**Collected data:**
(** The comparator never answers 0. *)
Lemma compare_results_never_zero (newSortBy : jsstring)
  (newSortOrder : SortOrder) (a b : Publication) :
  compare_results newSortBy newSortOrder a b = 1
  \/ compare_results newSortBy newSortOrder a b = -1.
Proof.
  unfold compare_results.
  destruct (str_eqb newSortBy (lit "published_date"));
    [|destruct (str_eqb newSortBy (lit "title"))];
    destruct newSortOrder;
    match goal with
    | |- context [if ?c then 1 else -1] => destruct c; auto
    end.
Qed.

Lemma num_lt_tie (x y : Q) : (x == y)%Q -> num_lt (Num x) (Num y) = false.
Proof. intros H. unfold num_lt. apply Qeq_alt in H. now rewrite H. Qed.

(** On two publications of equal score it answers -1 whichever comes
    first: each is to precede the other. *)
Lemma compare_results_tie (newSortOrder : SortOrder) (a b : Publication)
  (x y : Q) :
  score a = Num x -> score b = Num y -> (x == y)%Q ->
  compare_results (lit "relevance") newSortOrder a b = -1
  /\ compare_results (lit "relevance") newSortOrder b a = -1.
Proof.
  intros Ha Hb Hxy. unfold compare_results. cbn [str_eqb lit].
  change (str_eqb (lit "relevance") (lit "published_date")) with false.
  change (str_eqb (lit "relevance") (lit "title")) with false.
  cbv iota. rewrite Ha, Hb. unfold num_gt.
  rewrite (num_lt_tie x y Hxy), (num_lt_tie y x (Qeq_sym _ _ Hxy)).
  destruct newSortOrder; split; reflexivity.
Qed.

(** The key of the empty date is [NaN], not the epoch. *)
Lemma date_key_empty : date_key [] = NaN.
Proof. reflexivity. Qed.

(** When the date of either publication gives [NaN] it answers -1, in
    both directions. *)
Lemma compare_results_NaN (newSortOrder : SortOrder) (a b : Publication) :
  date_key (published_date a) = NaN \/ date_key (published_date b) = NaN ->
  compare_results (lit "published_date") newSortOrder a b = -1.
Proof.
  intros H. unfold compare_results.
  change (str_eqb (lit "published_date") (lit "published_date")) with true.
  cbv iota. unfold num_gt.
  destruct H as [-> | ->]; destruct newSortOrder;
    destruct (date_key _); reflexivity.
Qed.

End Comparator.

(** C4, evaluated on the code. The comparator returns -1 for two
    publications of equal score in either order, so it tells the engine of
    every result of a page of equal scores that it precedes every other:
    under V8 the sort by relevance, in either direction, reverses such a
    page (the equal keys do not keep their order), and sorting the list
    so obtained, which is sorted by that spec, reverses it back (the sort
    is not idempotent). *)
Theorem tied_results_reversed (parse : jsstring -> number)
  (lower : jsstring -> jsstring) (notify : bool) (order : SortOrder)
  (x : Q) (s : State) :
  Forall (fun p => exists y, score p = Num y /\ (y == x)%Q) (results s) ->
  let sort :=
    @handleSortChange (V8.environment parse lower notify)
                      (lit "relevance") order in
  let once := fst (sort s) in
  let twice := fst (sort once) in
  results once = rev (results s) /\ results twice = results s.
Proof.
  intros Htied sort once twice.
  assert (Hsort : forall t,
             Forall (fun p => exists y, score p = Num y /\ (y == x)%Q)
                    (results t) ->
             results (fst (sort t)) = rev (results t)).
  { intros t Ht. subst sort. destruct t. cbn [results] in *. sort_call.
    apply ArrayTimSort_all_negative. intros a b Ha Hb.
    rewrite Forall_forall in Ht.
    destruct (Ht a Ha) as (ya & Hsa & Hya).
    destruct (Ht b Hb) as (yb & Hsb & Hyb).
    assert (Hab : (ya == yb)%Q) by (rewrite Hya, Hyb; reflexivity).
    destruct (@compare_results_tie (V8.environment parse lower notify)
                order a b ya yb Hsa Hsb Hab) as [-> _].
    reflexivity. }
  assert (Honce : results once = rev (results s)) by (apply Hsort, Htied).
  split; [exact Honce|].
  subst twice. rewrite Hsort.
  - fold once. rewrite Honce. apply rev_involutive.
  - fold once. rewrite Honce. apply Forall_rev. exact Htied.
Qed.

Lemma tied_results_reversed_witness :
  let s := setResults [old_paper; tied_paper] ready in
  let once := fst (@handleSortChange chrome (lit "relevance") desc s) in
  let twice := fst (@handleSortChange chrome (lit "relevance") desc once) in
  (score old_paper = Num (1 # 2) /\ score tied_paper = Num (1 # 2))
  /\ results once = [tied_paper; old_paper]
  /\ results twice = [old_paper; tied_paper].
Proof.
  split; [split; reflexivity|].
  apply (tied_results_reversed sample_parse ascii_lower true desc (1 # 2)
           (setResults [old_paper; tied_paper] ready)).
  repeat constructor; exists (1 # 2); split; reflexivity.
Defined.

(** C7, evaluated on the code. The key of an empty or unrecognised date
    is [NaN], not the epoch, and every comparison with it answers -1:
    under V8 the sort by published_date, in either direction, swaps a page
    of two results as soon as one of them has such a date. The undated
    result therefore goes last under ascending order when it was first,
    and first under descending order when it was last. *)
Theorem undated_results_swapped (parse : jsstring -> number)
  (lower : jsstring -> jsstring) (notify : bool) (order : SortOrder)
  (a b : Publication) (s : State) :
  let env := V8.environment parse lower notify in
  @date_key env (published_date a) = NaN
  \/ @date_key env (published_date b) = NaN ->
  results s = [a; b] ->
  @date_key env [] = NaN
  /\ results (fst (@handleSortChange env (lit "published_date") order s))
     = [b; a].
Proof.
  intros env Hkey Hresults. split; [reflexivity|].
  subst env. destruct s. cbn in Hresults. subst. sort_call.
  rewrite ArrayTimSort_pair.
  rewrite (@compare_results_NaN (V8.environment parse lower notify)
             order b a) by tauto.
  reflexivity.
Qed.
(** C1.  The classifier answers [no], the category shown in red, exactly
    when the precipitation probability (0 when absent) is at least 0.4 or
    the first condition code (800 when there is none) lies in
    [200, 600). *)
Theorem C1_no_iff_rain_likely_or_stormy (d : DailyWeather) :
  (getCarCoverAdvice d = no
     ↔ (4 # 10 <= popOrZero d)%Q ∨ stormy (firstCodeOrClear d))
  ∧ (adviceColor (getCarCoverAdvice d) = red ↔ getCarCoverAdvice d = no)
  ∧ adviceLabel no = "No cover needed".
Proof.
  destruct (getCarCoverAdvice_reads d) as [Hp Hc].
  split; [|split; [|reflexivity]].
  - unfold getCarCoverAdvice. rewrite Hp, Hc.
    rewrite <- geq_true, <- stormy_test, <- orb_true_iff.
    destruct (geq (popOrZero d) (4 # 10) || _); [tauto|].
    destruct (geq (popOrZero d) (2 # 10)); split; intros H; discriminate H.
  - destruct (getCarCoverAdvice d); cbn; split; intros H;
      first [reflexivity | discriminate H].
Qed.

(** C2.  With a precipitation probability below 0.4 and a first condition
    code outside [200, 600), the classifier answers [optional] from 0.2
    upwards and [cover] below 0.2. *)
Theorem C2_optional_or_cover (d : DailyWeather) :
  (popOrZero d < 4 # 10)%Q →
  ¬ stormy (firstCodeOrClear d) →
  ((2 # 10 <= popOrZero d)%Q → getCarCoverAdvice d = optional)
  ∧ ((popOrZero d < 2 # 10)%Q → getCarCoverAdvice d = cover).
Proof.
  intros Hlt Hcalm.
  destruct (getCarCoverAdvice_reads d) as [Hp Hc].
  apply geq_false in Hlt. rewrite <- stormy_test in Hcalm.
  apply not_true_is_false in Hcalm.
  unfold getCarCoverAdvice. rewrite Hp, Hc, Hlt, Hcalm. cbn.
  split; intros H.
  - apply geq_true in H. rewrite H. reflexivity.
  - apply geq_false in H. rewrite H. reflexivity.
Qed.

Lemma C2_optional_or_cover_witness :
  getCarCoverAdvice mildDay = optional.
Proof.
  apply (C2_optional_or_cover mildDay).
  - reflexivity.
  - unfold stormy. cbn. lia.
  - vm_compute. discriminate.
Defined.

(** ** The description of a weather code *)

Lemma describeWeatherCode_table (code : Z) :
  describeWeatherCode (Some code) = tableDescription code.
Proof.
  unfold describeWeatherCode, tableDescription, descriptionTable, inRow.
  cbn [List.find].
  repeat match goal with
  | |- context [Z.eqb ?a ?b] => destruct (Z.eqb_spec a b); cbn [orb andb]
  | |- context [Z.leb ?a ?b] => destruct (Z.leb_spec a b); cbn [orb andb]
  end; first [reflexivity | lia].
Qed.

(** ** One cycle of [fetchWeather] *)

Ltac run :=
  unfold cycle, fetchWeather, try_catch_finally, try_catch, await, bind, emit,
    ret, throw, return_, setError, setLoading, setRefreshing, setDaily,
    setPlace, setCoords, modify; cbn.

Lemma not_granted (status : string) :
  status ≠ "granted" → negb (status =? "granted")%string = true.
Proof.
  intros H. destruct (String.eqb_spec status "granted"); [contradiction|reflexivity].
Qed.

Lemma length_zero_test {A} (l : list A) :
  l ≠ [] → (length l =? 0)%nat = false.
Proof. destruct l; [contradiction|reflexivity]. Qed.

(** A cycle that receives a non-empty date series ends ready. *)
Lemma cycle_ready (w : World) (s : Screen) (lat lon : Q)
    (res : OpenMeteoResponse) (d : OpenMeteoDaily) (dates : list string) :
  answered w lat lon res →
  data_daily res = Some d → time d = Some dates → dates ≠ [] →
  loading (ui (cycle w s)) = false
  ∧ refreshing (ui (cycle w s)) = false
  ∧ error (ui (cycle w s)) = None
  ∧ daily (ui (cycle w s)) = take 7 (imap (toDailyWeather w d) dates)
  ∧ coords (ui (cycle w s)) = Some (lat, lon).
Proof.
  intros [[Hperm Hpos] Hhttp] Hd Ht Hne.
  apply length_zero_test in Hne.
  run. rewrite Hperm. cbn. rewrite Hpos. cbn.
  destruct (reverseGeocodeAsync w lat lon) as [e|[[|addr rest]|]]; cbn;
    rewrite Hhttp; cbn; rewrite Hd, Ht, Hne; cbn; repeat split.
Qed.

(** A cycle that receives no date series, or an empty one, ends in error
    and leaves the published days alone. *)
Lemma cycle_no_data (w : World) (s : Screen) (lat lon : Q)
    (res : OpenMeteoResponse) :
  answered w lat lon res →
  dateSeries res = None ∨ dateSeries res = Some [] →
  loading (ui (cycle w s)) = false
  ∧ refreshing (ui (cycle w s)) = false
  ∧ error (ui (cycle w s)) = Some "No daily forecast data received."
  ∧ daily (ui (cycle w s)) = daily s.
Proof.
  intros [[Hperm Hpos] Hhttp] Hseries.
  run. rewrite Hperm. cbn. rewrite Hpos. cbn.
  unfold dateSeries in Hseries.
  destruct (reverseGeocodeAsync w lat lon) as [e|[[|addr rest]|]]; cbn;
    rewrite Hhttp; cbn;
    (destruct (data_daily res) as [d|]; cbn in *;
      [destruct (time d) as [[|date dates]|]; cbn|]);
    first [by repeat split | by destruct Hseries].
Qed.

**Task directions:**
Exactly the lines from the start of the entries through the one bearing "Lemma num_lt_tie (x" are to be output, with both ends included.

**Task answer:**
(** The comparator never answers 0. *)
Lemma compare_results_never_zero (newSortBy : jsstring)
  (newSortOrder : SortOrder) (a b : Publication) :
  compare_results newSortBy newSortOrder a b = 1
  \/ compare_results newSortBy newSortOrder a b = -1.
Proof.
  unfold compare_results.
  destruct (str_eqb newSortBy (lit "published_date"));
    [|destruct (str_eqb newSortBy (lit "title"))];
    destruct newSortOrder;
    match goal with
    | |- context [if ?c then 1 else -1] => destruct c; auto
    end.
Qed.

Lemma num_lt_tie (x y : Q) : (x == y)%Q -> num_lt (Num x) (Num y) = false.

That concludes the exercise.